Match the string "pose" against each line below, and copy every line that matches.

##########

Lemma float_of_int_pow2 (level : Z) :
  0 <= level <= 1023 ->
  float_of_int (2 ^ level) = Ok (S754_finite false 4503599627370496 (level - 52)).
Proof.
  intros Hl.
  pose proof (proj1 (forallb_forall _ _) float_of_int_pow2_upto_1023 (Z.to_nat level)) as H.
  cbv beta in H. rewrite Z2Nat.id in H by lia.
  specialize (H ltac:(apply in_seq; lia)).
  destruct (float_of_int (2 ^ level)) as [[s|s| |[] m e]|e|]; try discriminate.
  apply andb_prop in H as [Hm He].
  apply Z.eqb_eq in Hm, He. injection Hm as ->. subst e. reflexivity.
Qed.

Lemma coord2int_max_upto_1023 :
  forallb (fun n =>
             match _coord2int F64.f180 F64.f90 (2 ^ Z.of_nat n) with
             | Ok (x, y) => (x =? 2 ^ Z.of_nat n) && (y =? 2 ^ Z.of_nat n)
             | _ => false
             end) (seq 0 1024) = true.
Proof. vm_compute. reflexivity. Qed.

Lemma coord2int_max (level : Z) :
  0 <= level <= 1023 ->
  _coord2int F64.f180 F64.f90 (2 ^ level) = Ok (2 ^ level, 2 ^ level).
Proof.
  intros Hl.
  pose proof (proj1 (forallb_forall _ _) coord2int_max_upto_1023 (Z.to_nat level)) as H.
  cbv beta in H. rewrite Z2Nat.id in H by lia.
  specialize (H ltac:(apply in_seq; lia)).
  destruct (_coord2int F64.f180 F64.f90 (2 ^ level)) as [[x y]|e|]; try discriminate.
  apply andb_prop in H as [Hx Hy].
  apply Z.eqb_eq in Hx, Hy. subst x y. reflexivity.
Qed.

##########

◆ RESPONSE TO THE TASK
  pose proof (proj1 (forallb_forall _ _) float_of_int_pow2_upto_1023 (Z.to_nat level)) as H.
  pose proof (proj1 (forallb_forall _ _) coord2int_max_upto_1023 (Z.to_nat level)) as H.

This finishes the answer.